**WHAT IS BEING ASKED**
The task calls for each line of the records below in which the word "mkScan" appears.

[MATERIAL TO PROCESS]

(* ===== verification/KVLoad.v ===== *)
(** * KVLoad

    v1/core/sched/scheduler.py: requests whose KV cache comes from, or goes to,
    another machine through a KV connector. Blocks that failed to load are computed
    again or fail their requests, requests wait for their blocks to arrive, and
    finished requests keep theirs until they are sent. The connector is the class
    [KVConnector]; what this code needs of the KV cache manager besides
    [SlotManager] is the class [LoadManager].

    Metadata and statistics that the connector passes to the workers and to the
    clients are left out, as is the part of [schedule] that asks the connector for
    cached tokens. *)

From S2P Require Import Prelude Request OrderedDict RequestQueue StopCheck BlockPool KVCacheManager SchedulerState Scheduler Lifecycle.

Module KVLoad.
Import Request OrderedDict RequestQueue StopCheck KVCacheManager SchedulerState Scheduler Lifecycle.
#[local] Open Scope Z_scope.

(** The sets [finished_recving] and [finished_sending] in the order in which they
    are iterated; [None] is the empty set. *)
Record KVConnectorOutput := mkConnectorOutput {
  finished_sending : list string;
  finished_recving : list string;
  invalid_block_ids : gset Z
}.

Class LoadManager (KV : Type) := {
  lm_get_block_ids : string -> KV -> list (list Z);
  lm_evict_blocks : gset Z -> M KV unit;
  lm_remove_skipped_blocks : string -> Z -> M KV unit
}.

(** The manager of the repository; [order] is the order in which a set is iterated. *)
Definition kv_load_manager (use_int : bool) (order : gset Z -> list Z) : LoadManager KVCacheManager := {|
  lm_get_block_ids := k_get_block_ids;
  lm_evict_blocks ids := k_evict_blocks use_int (order ids);
  lm_remove_skipped_blocks := k_remove_skipped_blocks
|}.

(** [kc_request_finished]: whether the blocks are kept until they are sent. *)
Class KVConnector (C : Type) := {
  kc_update_connector_output : KVConnectorOutput -> M C unit;
  kc_supports_hma : C -> bool;
  kc_request_finished : Request -> list Z -> M C bool;
  kc_request_finished_all_groups : Request -> list (list Z) -> M C bool;
  kc_reset_cache : M C (option bool)
}.

Section load.
Context {KV EC : Type} `{!SlotManager KV} `{!LoadManager KV} `{!EncoderManager EC}.
Context (cfg : SchedulerConfig) (block_size : Z) (recompute_kv_load_failures : bool).
#[local] Notation State := (SchedulerState.Scheduler KV EC).

(** ** Blocks that failed to load *)

(** What the scan of the requests collects: the requests affected, the tokens to
    compute again, the blocks to evict, and the blocks that some request is already
    to compute again. *)
Record Scan := mkScan {
  affected_req_ids : gset string;
  total_affected_tokens : Z;
  blocks_to_evict : gset Z;
  marked_invalid_block_ids : gset Z
}.

(** One block of a request; [is_affected] and [marked_invalid_block] are local to
    the request. *)
Definition scan_block (invalid : gset Z) (evict : bool) (r req_num_computed_tokens : Z) (req_block_ids : list Z)
    (acc : Scan * bool * bool) (block : nat * Z) : M State (Scan * bool * bool) :=
  let '(sc, is_affected, marked_invalid_block) := acc in
  let '(idx, block_id) := block in
  if negb (bool_decide (block_id ∈ invalid)) then mret acc
  else if bool_decide (block_id ∈ marked_invalid_block_ids sc) then mret (sc, true, marked_invalid_block)
  else
    let marked := {[block_id]} ∪ marked_invalid_block_ids sc in
    if (marked_invalid_block : bool)
    then mret (mkScan (affected_req_ids sc) (total_affected_tokens sc) (blocks_to_evict sc) marked, true, true)
    else
      update_obj r (set_num_computed_tokens (Z.of_nat idx * block_size)) ;;
      mret (mkScan (affected_req_ids sc)
              (total_affected_tokens sc + (req_num_computed_tokens - Z.of_nat idx * block_size))
              (if evict then list_to_set (drop idx req_block_ids) ∪ blocks_to_evict sc else blocks_to_evict sc) marked,
            true, true).

(** [num_computed_tokens] before this step, and the blocks of these tokens. *)
Definition computed_before (num_scheduled_tokens : list (string * Z)) (request : Request) : Z :=
  num_computed_tokens request - default 0 (od_get (request_id request) num_scheduled_tokens).
Definition num_computed_blocks (computed : Z) : nat := Z.to_nat ((computed + block_size - 1) / block_size).

Definition scan_request (invalid : gset Z) (num_scheduled_tokens : list (string * Z)) (evict : bool) (sc : Scan) (r : Z) : M State Scan :=
  request ← obj r;
  s ← get;
  req_block_ids ← match lm_get_block_ids (request_id request) (kv_cache_manager s) with
                  | [ids] => mret ids
                  | _ => raise ValueError
                  end;
  let req_num_computed_tokens := computed_before num_scheduled_tokens request in
  let blocks := zip (seq 0 (num_computed_blocks req_num_computed_tokens)) req_block_ids in
  acc ← for_fold (scan_block invalid evict r req_num_computed_tokens req_block_ids) blocks (sc, false, false);
  let '(sc, is_affected, marked_invalid_block) := acc in
  if (is_affected : bool) then
    sc ← (if negb marked_invalid_block then
            request ← obj r;
            update_obj r (set_num_computed_tokens req_num_computed_tokens) ;;
            mret (mkScan (affected_req_ids sc)
                    (total_affected_tokens sc + (num_computed_tokens request - req_num_computed_tokens))
                    (blocks_to_evict sc) (marked_invalid_block_ids sc))
          else mret sc);
    request ← obj r;
    mret (mkScan ({[request_id request]} ∪ affected_req_ids sc) (total_affected_tokens sc) (blocks_to_evict sc) (marked_invalid_block_ids sc))
  else mret sc.

Definition update_requests_with_invalid_blocks (rs : list Z) (invalid : gset Z) (num_scheduled_tokens : list (string * Z))
    (evict : bool) : M State (gset string * Z * gset Z) :=
  sc ← for_fold (scan_request invalid num_scheduled_tokens evict) rs (mkScan ∅ 0 ∅ ∅);
  mret (affected_req_ids sc, total_affected_tokens sc, blocks_to_evict sc).

(** The requests that [update_from_output] leaves out. *)
Definition handle_invalid_blocks (invalid : gset Z) (num_scheduled_tokens : list (string * Z)) : M State (gset string) :=
  s ← get;
  skipped ← of_result (iter (objs s) (skipped_waiting s));
  let async_load_reqs := filter (fun r => status (objs s r) = WAITING_FOR_REMOTE_KVS) skipped in
  res ← update_requests_with_invalid_blocks async_load_reqs invalid num_scheduled_tokens false;
  let '(async_failed_req_ids, _, _) := res in
  s ← get;
  res ← update_requests_with_invalid_blocks (running s) invalid num_scheduled_tokens true;
  let '(sync_failed_req_ids, _, sync_blocks_to_evict) := res in
  if Z.of_nat (size async_failed_req_ids) + Z.of_nat (size sync_failed_req_ids) =? 0 then mret ∅
  else
    (if bool_decide (sync_blocks_to_evict <> ∅) && negb recompute_kv_load_failures
     then on_kv (lm_evict_blocks sync_blocks_to_evict) else mret tt) ;;
    if negb recompute_kv_load_failures then mret (async_failed_req_ids ∪ sync_failed_req_ids)
    else
      modify (fun s => set_failed_recving_kv_req_ids (failed_recving_kv_req_ids s ∪ async_failed_req_ids) s) ;;
      mret sync_failed_req_ids.

(** ** Blocks that arrive *)

Definition update_waiting_for_remote_kv (r : Z) : M State unit :=
  request ← obj r;
  s ← get;
  let id := request_id request in
  (if bool_decide (id ∈ failed_recving_kv_req_ids s) then
     (if negb (num_computed_tokens request =? 0)
      then on_kv (sm_cache_blocks request (num_computed_tokens request))
      else on_kv (sm_free request)) ;;
     modify (fun s => set_failed_recving_kv_req_ids (failed_recving_kv_req_ids s ∖ {[id]}) s)
   else
     on_kv (sm_cache_blocks request (num_computed_tokens request)) ;;
     if num_computed_tokens request =? num_tokens request
     then update_obj r (set_num_computed_tokens (num_tokens request - 1)) else mret tt) ;;
  s ← get;
  if bool_decide (id ∈ finished_recving_kv_req_ids s)
  then modify (fun s => set_finished_recving_kv_req_ids (finished_recving_kv_req_ids s ∖ {[id]}) s)
  else raise KeyError.

(** The first case of [_try_promote_blocked_waiting_request], with a connector. *)
Definition promote_remote (r : Z) : M State bool :=
  request ← obj r;
  s ← get;
  if negb (bool_decide (request_id request ∈ finished_recving_kv_req_ids s)) then mret false
  else
    update_waiting_for_remote_kv r ;;
    update_obj r (fun q => set_status (if negb (num_preemptions q =? 0) then PREEMPTED else WAITING) q) ;;
    mret true.

(** ** The connector *)

Context {C : Type} `{!KVConnector C}.
#[local] Notation Linked := (State * option C)%type.
Definition on_state {A} (op : M State A) : M Linked A := zoom fst (fun s p => (s, p.2)) op.

(** A call on the connector; [None]: there is none. *)
Definition on_connector {A} (no_connector : A) (op : M C A) : M Linked A := fun p =>
  match p.2 with
  | None => (Ok no_connector, p)
  | Some c => let '(r, c') := op c in (r, (p.1, Some c'))
  end.

Definition update_from_kv_xfer_finished (out : KVConnectorOutput) : M Linked unit :=
  on_connector tt (kc_update_connector_output out) ;;
  for_each (fun req_id => on_state (
    s ← get;
    r ← of_option AssertionError (requests s !! req_id);
    request ← obj r;
    if decide (status request = WAITING_FOR_REMOTE_KVS)
    then modify (fun s => set_finished_recving_kv_req_ids ({[req_id]} ∪ finished_recving_kv_req_ids s) s)
    else assert_ (is_finished (status request)) ;; free_request_blocks r)) (finished_recving out) ;;
  for_each (fun req_id => on_state (
    s ← get;
    r ← of_option AssertionError (requests s !! req_id);
    free_request_blocks r)) (finished_sending out).

Definition connector_finished (request : Request) : M Linked bool :=
  p ← get;
  match p.2 with
  | None => mret false
  | Some c =>
      on_state (on_kv (lm_remove_skipped_blocks (request_id request) (num_computed_tokens request))) ;;
      p ← get;
      let block_ids := lm_get_block_ids (request_id request) (kv_cache_manager p.1) in
      if negb (kc_supports_hma c) then
        assert_ (num_kv_groups cfg =? 1)%nat ;;
        ids ← of_option IndexError (head block_ids);
        on_connector false (kc_request_finished request ids)
      else on_connector false (kc_request_finished_all_groups request block_ids)
  end.

(** [_free_request] with a connector. *)
Definition free_request_linked (r : Z) (delay_free_blocks : bool) : M Linked unit :=
  request ← on_state (obj r);
  assert_ (is_finished (status request)) ;;
  on_state (modify (fun s => set_inflight_prefills (inflight_prefills s ∖ {[r]}) s)) ;;
  connector_delay_free_blocks ← connector_finished request;
  on_state (on_ec (em_free request)) ;;
  on_state (modify (record_finished request)) ;;
  if delay_free_blocks || connector_delay_free_blocks then mret tt else on_state (free_request_blocks r).

Definition reset_connector_cache : M Linked bool :=
  res ← on_connector (Some true) kc_reset_cache;
  mret (negb (bool_decide (res = Some false))).
End load.
End KVLoad.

[/MATERIAL TO PROCESS]

**EXERCISE SOLUTION**
Record Scan := mkScan {
    then mret (mkScan (affected_req_ids sc) (total_affected_tokens sc) (blocks_to_evict sc) marked, true, true)
      mret (mkScan (affected_req_ids sc)
            mret (mkScan (affected_req_ids sc)
    mret (mkScan ({[request_id request]} ∪ affected_req_ids sc) (total_affected_tokens sc) (blocks_to_evict sc) (marked_invalid_block_ids sc))
  sc ← for_fold (scan_request invalid num_scheduled_tokens evict) rs (mkScan ∅ 0 ∅ ∅);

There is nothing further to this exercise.